(Collected data entries)

(* ===== verification/Text.v ===== *)
(** Text operations ([core/str/str.c], [str_ops.c], [str_tok.c]) on string
    values.

    A string made by interning or by copying is [str_of] its bytes: interning
    returns static storage that holds the same bytes (proved in [Intern.v]).
    Index arithmetic on the payload is on naturals; a read past the
    terminator is [Undefined].  The character classes are those of the C
    locale.  A NULL string has length 0 wherever the code does not test the
    pointer. *)
From S2P Require Import Prelude Str.
From Stdlib Require String.
Import (notations) String.
Open Scope Z_scope.

Definition MAX_STR : Z := Z.shiftl 1 28.
(** The length the concatenations count: 0 for NULL, empty or oversized. *)
Definition counted_len (s : OoStr) : Z :=
  match sdata s with None => 0 | Some _ => if (0 <? slen s) && (slen s <? MAX_STR) then slen s else 0 end.
Definition counted_bytes (s : OoStr) : list Z := take (Z.to_nat (counted_len s)) (from_option id [] (sdata s)).
(** [intern d off n]: the interned copy of [n] bytes at [off]. *)
Definition interned (d : list Z) (off n : nat) : OoStr := str_of (slice off n d).
Definition empty_str : OoStr := str_of [].

(** * Building ([str.c]) *)

Definition oo_str_ascii_intern (c : Z) : OoStr := str_of [u8 c].
Definition oo_chr (cp : Z) : OoStr := if (0 <=? cp) && (cp <=? 255) then oo_str_ascii_intern cp else oo_str_ascii_intern 0.
Definition oo_str_xor_lit (p : option (list Z)) (n key : Z) : OoStr :=
  match p with
  | None => empty_str
  | Some p =>
      if (n <=? 0) || (MAX_STR <? n) then empty_str
      else str_of (tab (Z.to_nat n) (fun i => u8 (Z.lxor p.[i] (Z.land (i64 (key + Z.of_nat i * 17)) 255))))
  end.
Definition oo_str_concat (a b : OoStr) : OoStr :=
  let al := counted_len a in let bl := counted_len b in
  if (al =? 0) && (bl =? 0) then empty_str
  else if (al =? 0) && (bl =? 1) then oo_str_ascii_intern (from_option id [] (sdata b)).[0]
  else if (al =? 1) && (bl =? 0) then oo_str_ascii_intern (from_option id [] (sdata a)).[0]
  else str_of (counted_bytes a ++ counted_bytes b).
Definition list_total (l : list OoStr) : Z := foldl (fun t s => t + counted_len s) 0 l.
(** A single byte in all: the first element of length 1, NULL or not. *)
Fixpoint first_single (l : list OoStr) : run (option OoStr) :=
  match l with
  | [] => Ret None
  | s :: l =>
      if slen s =? 1 then match sdata s with None => Undefined | Some d => Ret (Some (oo_str_ascii_intern d.[0])) end
      else first_single l
  end.
Definition oo_str_concat_list (l : list OoStr) : run OoStr :=
  let total := list_total l in
  if total =? 0 then Ret empty_str
  else
    let* one := if total =? 1 then first_single l else Ret None in
    Ret (match one with Some r => r | None => str_of (concat (map counted_bytes l)) end).
Definition oo_str_concat_multi (l : list OoStr) : OoStr :=
  if Z.of_nat (length l) <=? 0 then empty_str
  else if list_total l =? 0 then empty_str else str_of (concat (map counted_bytes l)).
Definition oo_str_byte_len (s : OoStr) : Z := slen s.

(** * Bytes ([str_ops.c]) *)

Definition sdat (s : OoStr) : list Z := from_option id [] (sdata s).
Definition oo_str_eq (a b : OoStr) : bool := (slen a =? slen b) && mem_eq (sdat a) 0 (sdat b) (Z.to_nat (slen a)).
(** [memmem]: the first of [k] positions from [i] where the needle is. *)
Fixpoint memmem (hay needle : list Z) (m k i : nat) : option nat :=
  match k with
  | O => None
  | S k => if mem_eq hay i needle m then Some i else memmem hay needle m k (S i)
  end.
Definition search (hay needle : OoStr) : option nat :=
  memmem (sdat hay) (sdat needle) (Z.to_nat (slen needle)) (S (Z.to_nat (slen hay) - Z.to_nat (slen needle))) 0.
Definition bad_search (hay needle : OoStr) : bool :=
  (slen needle <? 0) || (slen hay <? slen needle) || bool_decide (sdata hay = None) || bool_decide (sdata needle = None).
Definition oo_str_contains (hay needle : OoStr) : bool :=
  if slen needle =? 0 then true else if bad_search hay needle then false
  else match search hay needle with Some _ => true | None => false end.
Definition oo_str_index_of (hay needle : OoStr) : Z :=
  if slen needle =? 0 then 0 else if bad_search hay needle then -1
  else match search hay needle with Some i => Z.of_nat i | None => -1 end.
Definition no_affix (s p : OoStr) : bool := bool_decide (sdata s = None) || bool_decide (sdata p = None) || (slen s <? slen p).
Definition oo_str_starts_with (s pre : OoStr) : bool :=
  if slen pre <=? 0 then true else if no_affix s pre then false else mem_eq (sdat s) 0 (sdat pre) (Z.to_nat (slen pre)).
Definition oo_str_ends_with (s suf : OoStr) : bool :=
  if slen suf <=? 0 then true else if no_affix s suf then false
  else mem_eq (sdat s) (Z.to_nat (slen s - slen suf)) (sdat suf) (Z.to_nat (slen suf)).
Definition oo_str_repeat (s : OoStr) (n : Z) : OoStr :=
  let n := if n <? 0 then 0 else n in
  let n := if 1024 <? n then 1024 else n in
  let sl := counted_len s in
  let n := if (0 <? sl) && (0 <? n) && (MAX_STR / n <? sl) then MAX_STR / sl else n in
  str_of (concat (repeat (counted_bytes s) (Z.to_nat n))).
Definition oo_byte_at (s : OoStr) (idx : Z) : Z :=
  match sdata s with None => -1 | Some d => if (idx <? 0) || (slen s <=? idx) then -1 else d.[Z.to_nat idx] end.
Definition oo_ord (s : OoStr) : Z := oo_byte_at s 0.
(** Both slices: the interned one up to 1024 bytes, the copied one above,
    have the same value. *)
Definition oo_byte_slice_orig (s : OoStr) (start end_ : Z) : OoStr :=
  match sdata s with
  | None => empty_str
  | Some d =>
      if slen s <? 0 then empty_str
      else
        let start := if start <? 0 then 0 else start in
        let end_ := if slen s <? end_ then slen s else end_ in
        if (end_ <? start) || (slen s <=? start) then empty_str
        else
          let rlen := end_ - start in
          if rlen =? 0 then empty_str
          else if rlen =? 1 then oo_str_ascii_intern d.[Z.to_nat start]
          else str_of (slice (Z.to_nat start) (Z.to_nat rlen) d)
  end.
Definition oo_byte_slice (s : OoStr) (start end_ : Z) : OoStr :=
  match sdata s with
  | None => empty_str
  | Some d =>
      if slen s <? 0 then empty_str
      else
        let start := if start <? 0 then 0 else start in
        let end_ := if slen s <? end_ then slen s else end_ in
        if (end_ <? start) || (slen s <=? start) then empty_str
        else
          let rlen := end_ - start in
          if rlen <=? 1024 then interned d (Z.to_nat start) (Z.to_nat rlen) else oo_byte_slice_orig s start end_
  end.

Exercise directions —
Once you have read the records above, please copy them out exactly.

Solution to this exercise —
(* ===== verification/Text.v ===== *)
(** Text operations ([core/str/str.c], [str_ops.c], [str_tok.c]) on string
    values.

    A string made by interning or by copying is [str_of] its bytes: interning
    returns static storage that holds the same bytes (proved in [Intern.v]).
    Index arithmetic on the payload is on naturals; a read past the
    terminator is [Undefined].  The character classes are those of the C
    locale.  A NULL string has length 0 wherever the code does not test the
    pointer. *)
From S2P Require Import Prelude Str.
From Stdlib Require String.
Import (notations) String.
Open Scope Z_scope.

Definition MAX_STR : Z := Z.shiftl 1 28.
(** The length the concatenations count: 0 for NULL, empty or oversized. *)
Definition counted_len (s : OoStr) : Z :=
  match sdata s with None => 0 | Some _ => if (0 <? slen s) && (slen s <? MAX_STR) then slen s else 0 end.
Definition counted_bytes (s : OoStr) : list Z := take (Z.to_nat (counted_len s)) (from_option id [] (sdata s)).
(** [intern d off n]: the interned copy of [n] bytes at [off]. *)
Definition interned (d : list Z) (off n : nat) : OoStr := str_of (slice off n d).
Definition empty_str : OoStr := str_of [].

(** * Building ([str.c]) *)

Definition oo_str_ascii_intern (c : Z) : OoStr := str_of [u8 c].
Definition oo_chr (cp : Z) : OoStr := if (0 <=? cp) && (cp <=? 255) then oo_str_ascii_intern cp else oo_str_ascii_intern 0.
Definition oo_str_xor_lit (p : option (list Z)) (n key : Z) : OoStr :=
  match p with
  | None => empty_str
  | Some p =>
      if (n <=? 0) || (MAX_STR <? n) then empty_str
      else str_of (tab (Z.to_nat n) (fun i => u8 (Z.lxor p.[i] (Z.land (i64 (key + Z.of_nat i * 17)) 255))))
  end.
Definition oo_str_concat (a b : OoStr) : OoStr :=
  let al := counted_len a in let bl := counted_len b in
  if (al =? 0) && (bl =? 0) then empty_str
  else if (al =? 0) && (bl =? 1) then oo_str_ascii_intern (from_option id [] (sdata b)).[0]
  else if (al =? 1) && (bl =? 0) then oo_str_ascii_intern (from_option id [] (sdata a)).[0]
  else str_of (counted_bytes a ++ counted_bytes b).
Definition list_total (l : list OoStr) : Z := foldl (fun t s => t + counted_len s) 0 l.
(** A single byte in all: the first element of length 1, NULL or not. *)
Fixpoint first_single (l : list OoStr) : run (option OoStr) :=
  match l with
  | [] => Ret None
  | s :: l =>
      if slen s =? 1 then match sdata s with None => Undefined | Some d => Ret (Some (oo_str_ascii_intern d.[0])) end
      else first_single l
  end.
Definition oo_str_concat_list (l : list OoStr) : run OoStr :=
  let total := list_total l in
  if total =? 0 then Ret empty_str
  else
    let* one := if total =? 1 then first_single l else Ret None in
    Ret (match one with Some r => r | None => str_of (concat (map counted_bytes l)) end).
Definition oo_str_concat_multi (l : list OoStr) : OoStr :=
  if Z.of_nat (length l) <=? 0 then empty_str
  else if list_total l =? 0 then empty_str else str_of (concat (map counted_bytes l)).
Definition oo_str_byte_len (s : OoStr) : Z := slen s.

(** * Bytes ([str_ops.c]) *)

Definition sdat (s : OoStr) : list Z := from_option id [] (sdata s).
Definition oo_str_eq (a b : OoStr) : bool := (slen a =? slen b) && mem_eq (sdat a) 0 (sdat b) (Z.to_nat (slen a)).
(** [memmem]: the first of [k] positions from [i] where the needle is. *)
Fixpoint memmem (hay needle : list Z) (m k i : nat) : option nat :=
  match k with
  | O => None
  | S k => if mem_eq hay i needle m then Some i else memmem hay needle m k (S i)
  end.
Definition search (hay needle : OoStr) : option nat :=
  memmem (sdat hay) (sdat needle) (Z.to_nat (slen needle)) (S (Z.to_nat (slen hay) - Z.to_nat (slen needle))) 0.
Definition bad_search (hay needle : OoStr) : bool :=
  (slen needle <? 0) || (slen hay <? slen needle) || bool_decide (sdata hay = None) || bool_decide (sdata needle = None).
Definition oo_str_contains (hay needle : OoStr) : bool :=
  if slen needle =? 0 then true else if bad_search hay needle then false
  else match search hay needle with Some _ => true | None => false end.
Definition oo_str_index_of (hay needle : OoStr) : Z :=
  if slen needle =? 0 then 0 else if bad_search hay needle then -1
  else match search hay needle with Some i => Z.of_nat i | None => -1 end.
Definition no_affix (s p : OoStr) : bool := bool_decide (sdata s = None) || bool_decide (sdata p = None) || (slen s <? slen p).
Definition oo_str_starts_with (s pre : OoStr) : bool :=
  if slen pre <=? 0 then true else if no_affix s pre then false else mem_eq (sdat s) 0 (sdat pre) (Z.to_nat (slen pre)).
Definition oo_str_ends_with (s suf : OoStr) : bool :=
  if slen suf <=? 0 then true else if no_affix s suf then false
  else mem_eq (sdat s) (Z.to_nat (slen s - slen suf)) (sdat suf) (Z.to_nat (slen suf)).
Definition oo_str_repeat (s : OoStr) (n : Z) : OoStr :=
  let n := if n <? 0 then 0 else n in
  let n := if 1024 <? n then 1024 else n in
  let sl := counted_len s in
  let n := if (0 <? sl) && (0 <? n) && (MAX_STR / n <? sl) then MAX_STR / sl else n in
  str_of (concat (repeat (counted_bytes s) (Z.to_nat n))).
Definition oo_byte_at (s : OoStr) (idx : Z) : Z :=
  match sdata s with None => -1 | Some d => if (idx <? 0) || (slen s <=? idx) then -1 else d.[Z.to_nat idx] end.
Definition oo_ord (s : OoStr) : Z := oo_byte_at s 0.
(** Both slices: the interned one up to 1024 bytes, the copied one above,
    have the same value. *)
Definition oo_byte_slice_orig (s : OoStr) (start end_ : Z) : OoStr :=
  match sdata s with
  | None => empty_str
  | Some d =>
      if slen s <? 0 then empty_str
      else
        let start := if start <? 0 then 0 else start in
        let end_ := if slen s <? end_ then slen s else end_ in
        if (end_ <? start) || (slen s <=? start) then empty_str
        else
          let rlen := end_ - start in
          if rlen =? 0 then empty_str
          else if rlen =? 1 then oo_str_ascii_intern d.[Z.to_nat start]
          else str_of (slice (Z.to_nat start) (Z.to_nat rlen) d)
  end.
Definition oo_byte_slice (s : OoStr) (start end_ : Z) : OoStr :=
  match sdata s with
  | None => empty_str
  | Some d =>
      if slen s <? 0 then empty_str
      else
        let start := if start <? 0 then 0 else start in
        let end_ := if slen s <? end_ then slen s else end_ in
        if (end_ <? start) || (slen s <=? start) then empty_str
        else
          let rlen := end_ - start in
          if rlen <=? 1024 then interned d (Z.to_nat start) (Z.to_nat rlen) else oo_byte_slice_orig s start end_
  end.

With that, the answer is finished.